On my Tuesday morning drive to ‘save my life school’, I noticed I was experiencing an odd feeling for anxiety day; calmness. “How do you think today will be for you?” asked AB. “I’m not sure”, I replied. “But I think I’ve come to the realization that it’s going to be what it’s going to be.” AB swung her head my way and gave me the serious ‘I don’t believe you Kissy’ look. “No, really!” I continued. “I can’t change the way it’s taught, and I always walk away from every class with a poignant lesson, so as long as the girl with the relentless phlegmy cough keeps her germs to herself, I will just try to breathe my way through it.” AB gave me the ‘MmmmHmmm’ look, but then said, “I’m proud of you Kissy.”

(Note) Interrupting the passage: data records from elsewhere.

(* ===== verification/Schedule.v ===== *)
(** An executable scheduler for the threads of [Threads]: given a list of moves and
    the answers of the outside world, the run they make.  It only makes steps of the
    relation, so that a computed run is a run. *)
From S2P Require Import Prelude Errors TimeoutConfig IO Common Ping Threads.
From stdpp Require Import gmap options.

Section scheduler.
(** What the outside world answers. *)
Variable answer : ∀ X, osE X → X.

Definition lock_exec (oth : mutex → bool) {X A} (e : lockE X) (held : list mutex) (sh : shared) :
    (X → io clientE A) → option (act * code A * list mutex * shared) :=
  match e in lockE X return (X → io clientE A) → option (act * code A * list mutex * shared) with
  | Lock c => λ k,
    if oth (mutex_of c) || bool_decide (mutex_of c ∈ held) then None
    else Some (Silent, Run (k (get c sh)), mutex_of c :: held, sh)
  | TryLock c => λ k,
    if oth (mutex_of c) || bool_decide (mutex_of c ∈ held) then Some (Silent, Run (k None), held, sh)
    else Some (Silent, Run (k (Some (get c sh))), mutex_of c :: held, sh)
  | Put c v => λ k, Some (Silent, Run (k tt), held, set c v sh)
  | Unlock c => λ k, Some (Silent, Run (k tt), release (mutex_of c) held, sh)
  end.

Definition os_exec {X A} (e : osE X) (k : X → io clientE A) (held : list mutex) (sh : shared)
    (id : task_id) : act * code A * list mutex * shared :=
  match e with
  | inl1 e => λ k, let x := answer _ (inl1 e) in (Wire e x, Run (k x), held, sh)
  | inr1 (inr1 (inl1 e)) => λ k,
    match e in taskE X return (X → io clientE A) → act * code A * list mutex * shared with
    | Spawn => λ k, (Spawned id, Run (k id), held, sh)
    | Abort j => λ k, (Aborted j, Run (k tt), held, sh)
    end k
  | e => λ k, (Silent, Run (k (answer _ e)), held, sh)
  end k.

(** The next event of a thread; [id] names the task it may spawn. *)
Fixpoint cexec (oth : mutex → bool) (id : task_id) {A} (c : code A) (held : list mutex)
    (sh : shared) : option (act * code A * list mutex * shared) :=
  match c with
  | Run (Ret _) => None
  | Run (Vis e k) =>
    match e with
    | inl1 e => λ k, lock_exec oth e held sh k
    | inr1 e => λ k, Some (os_exec e k held sh id)
    end k
  | Run (Timeout d q k) => Some (Silent, Scope held (Run q) k, held, sh)
  | Scope saved c k =>
    match c with
    | Run (Ret b) => λ _ k, Some (Silent, Run (k (Some b)), held, sh)
    | _ => λ inner k,
      match inner with
      | Some (a, c', held', sh') => Some (a, Scope saved c' k, held', sh')
      | None => None
      end
    end (cexec oth id c held sh) k
  end.

(** The scheduler's moves: the next event of a thread, with a name for a task it
    spawns, or the end of an aborted task. *)
Inductive move := Go (i : task_id) (id : task_id) | Reap (i : task_id).

Definition pexec (s : pool) (m : move) : option (task_id * act * pool) :=
  let ts := p_threads s in
  match m with
  | Go i id =>
    match ts !! i with
    | Some (Thread (Run (Ret Continue)) held dm) =>
      Some (i, Silent, Pool (p_shared s) (<[i := Thread (Run iteration) held dm]> ts))
    | Some (Thread (Run (Ret Break)) held dm) => Some (i, Silent, Pool (p_shared s) (delete i ts))
    | Some (Thread c held dm) =>
      match cexec (λ m, bool_decide (others i ts m)) id c held (p_shared s) with
      | Some (a, c', held', sh') =>
        if match a with Spawned id => is_none (ts !! id) | _ => true end then
          Some (i, a, Pool sh' (effect a (<[i := Thread c' held' dm]> ts)))
        else None
      | None => None
      end
    | None => None
    end
  | Reap i =>
    match ts !! i with
    | Some (Thread _ _ true) => Some (i, Silent, Pool (p_shared s) (delete i ts))
    | _ => None
    end
  end.

Fixpoint schedule (s : pool) (ms : list move) : option (list (task_id * act) * pool) :=
  match ms with
  | [] => Some ([], s)
  | m :: ms =>
    match pexec s m with
    | Some (i, a, s1) =>
      match schedule s1 ms with
      | Some (tr, s2) => Some ((i, a) :: tr, s2)
      | None => None
      end
    | None => None
    end
  end.

(** * It makes steps *)

Lemma lock_exec_sound oth {X A} (e : lockE X) (k : X → io clientE A) held sh a c' held' sh' :
  lock_exec oth e held sh k = Some (a, c', held', sh') →
  cstep (λ m, oth m = true) (Run (Vis (inl1 e) k)) held sh a c' held' sh'.
Proof using Type.
  destruct e as [T c|T c|T c v|T c]; simpl; [| |intros [= <- <- <- <-]; constructor..];
    destruct (oth (mutex_of c)) eqn:Ho, (bool_decide_reflect (mutex_of c ∈ held)); simpl;
    try done; intros [= <- <- <- <-]; constructor; (congruence || tauto || done).
Qed.

Lemma os_exec_sound oth {X A} (e : osE X) (k : X → io clientE A) held sh id :
  let '(a, c', held', sh') := os_exec e k held sh id in
  cstep oth (Run (Vis (inr1 e) k)) held sh a c' held' sh'.
Proof using Type.
  destruct e as [e|[e|[e|e]]]; simpl; [constructor|constructor| |constructor].
  destruct e; constructor.
Qed.

Lemma cexec_sound oth id {A} (c : code A) held sh a c' held' sh' :
  cexec oth id c held sh = Some (a, c', held', sh') →
  cstep (λ m, oth m = true) c held sh a c' held' sh'.
Proof using Type.
  revert c' held' sh'. induction c as [A p|A B saved c IH k]; intros c' held' sh'.
  - destruct p as [x|X [e|e] k|B d q k]; simpl; [done|apply lock_exec_sound| |].
    + pose proof (os_exec_sound (λ m, oth m = true) e k held sh id) as Hs.
      destruct (os_exec e k held sh id) as [[[??]?]?]. by intros [= <- <- <- <-].
    + intros [= <- <- <- <-]. constructor.
  - intros Hc. assert ((∃ b, c = Run (Ret b)) ∨ match cexec oth id c held sh with
      | Some (a, c', held', sh') => Some (a, Scope saved c' k, held', sh')
      | None => None end = Some (a, c', held', sh')) as [[b ->]|Hi].
    { destruct c as [[]|]; simpl in *; eauto. }
    + simpl in Hc. injection Hc as <- <- <- <-. constructor.
    + destruct (cexec oth id c held sh) as [[[[a1 c1] held1] sh1]|]; [|done].
      injection Hi as <- <- <- <-. constructor. by apply IH.
Qed.

Lemma pexec_sound s m i a s' : pexec s m = Some (i, a, s') → pstep s i a s'.
Proof using Type.
  destruct s as [sh ts], m as [j id|j]; simpl; destruct (ts !! j) as [[c held dm]|] eqn:Hj; try done.
  - intros Hp. assert ((∃ f, c = Run (Ret f)) ∨
      match cexec (λ m, bool_decide (others j ts m)) id c held sh with
      | Some (a, c', held', sh') =>
        if match a with Spawned id => is_none (ts !! id) | _ => true end then
          Some (j, a, Pool sh' (effect a (<[j := Thread c' held' dm]> ts)))
        else None
      | None => None
      end = Some (i, a, s')) as [[[] ->]|Hi].
    { destruct c as [[[]|?|?]|]; eauto. }
    + injection Hp as <- <- <-. by eapply pool_again.
    + injection Hp as <- <- <-. by eapply pool_end.
    + destruct (cexec _ id c held sh) as [[[[a1 c1] held1] sh1]|] eqn:Hc; [|done].
      apply cexec_sound in Hc. case_match eqn:Hf; [|done]. injection Hi as <- <- <-.
      eapply pool_step; [exact Hj| |].
      * eapply cstep_others; [|exact Hc]. intros m. by rewrite bool_decide_eq_true.
      * destruct a1; simpl in *; try done. by destruct (ts !! id0).
  - destruct dm; [|done]. intros [= <- <- <-]. by eapply pool_reap.
Qed.

Lemma schedule_sound s ms tr s' : schedule s ms = Some (tr, s') → psteps s tr s'.
Proof using Type.
  revert s tr s'. induction ms as [|m ms IH]; intros s tr s'; simpl.
  - intros [= <- <-]. constructor.
  - destruct (pexec s m) as [[[i a] s1]|] eqn:Hm; [|done].
    destruct (schedule s1 ms) as [[tr1 s2]|] eqn:Hs; [|done]. intros [= <- <-].
    econstructor; [by eapply pexec_sound|by apply IH].
Qed.
End scheduler.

After finding my seat (as far away as possible from germ-girl), we were of course handed a multiple paged, double-sided booklet to read. Breathe, here we go. But something odd happened again as the teacher started reading! Drum-roll please!… I learned something in paragraph 1 on anxiety day! My jaw dropped as I heard the teacher say, “It’s entirely normal to experience feelings more intensely when you begin to face situations you’ve been avoiding for a long time. If this is happening to you, you’re on the right track.” So feeling extra anxious on anxiety day was what I should have been feeling all along? Eureka! Furthermore, “Many people who are prone to anxiety tend to withhold their feelings which only aggravates stress and anxiety more”. Soooo let me get this straight, my ranting blogs on anxiety day were healing for me? Nice! Apparently feelings are not ‘right’ or ‘wrong’; feelings simply exist. The perceptions or judgements we make which lead to the feelings, however, may be right or wrong. I also learned that overtime the practice of continually suppressing your feelings can lead to increased difficulty in expressing or even identifying them. *Announcement to all those parents out there! When the process of suppression begins in childhood we can grow up feeling completely out of touch with our feelings, leaving only a feeling of emptiness. So when your child is crying…they are sad. When they yell…they are mad; and those feelings are OK! *
As we continued onto page 261 of appendix B, part 2 of the 2nd edition, (Ok, I’m exaggerating for effect), something else in the reading rang true to me with regards to my EMS family and suppressing our feelings. “In some cases anxiety and panic itself may be a signal that suppressed feelings are trying to emerge.” Interesting. I knew that my anxiety didn’t occur at work, but that may be because it didn’t have time to set in until I was home. We, as first responders, are accustomed to suppressing our feelings at work largely due to the fact that we don’t have the time to deconstruct a call that may be causing us anxiety or worry. In fact, we are often sent to the next call without even completing our paperwork. Our patients rely on our ability to be ‘on’ and focused for that next call, so we have no choice but to suppress any lingering feelings from the previous call. Likewise, according to our reading, every feeling carries a ‘charge of energy’, and when we hold that energy in and do not give it expression, it may create a state of tension. I can definitely relate to that! After a long day of back-to-back calls, my shoulders are like rocks and my irritability is an 11/10. Fellow paramedics can I get an AMEN! But if I have enough down time to eat my lunch, pee when required, and decompress after every call, I feel less tense when I get home, and I may not need to resort to that huge glass of wine to unwind. Wow, I may change today’s name from ‘Torturous Tuesday’ to ‘Tell me like it is Tuesday”!
The last big point I could relate to today was that once we learn how to identify our feelings, the next step is learning how to express them. This usually involves being willing to share your feelings with others. Check. And that we may choose to ‘write out’ our feelings to express them. Double check! 😉
“Kissy, was anxiety day actually GOOD today?” Why yes it was AB. Yes it was.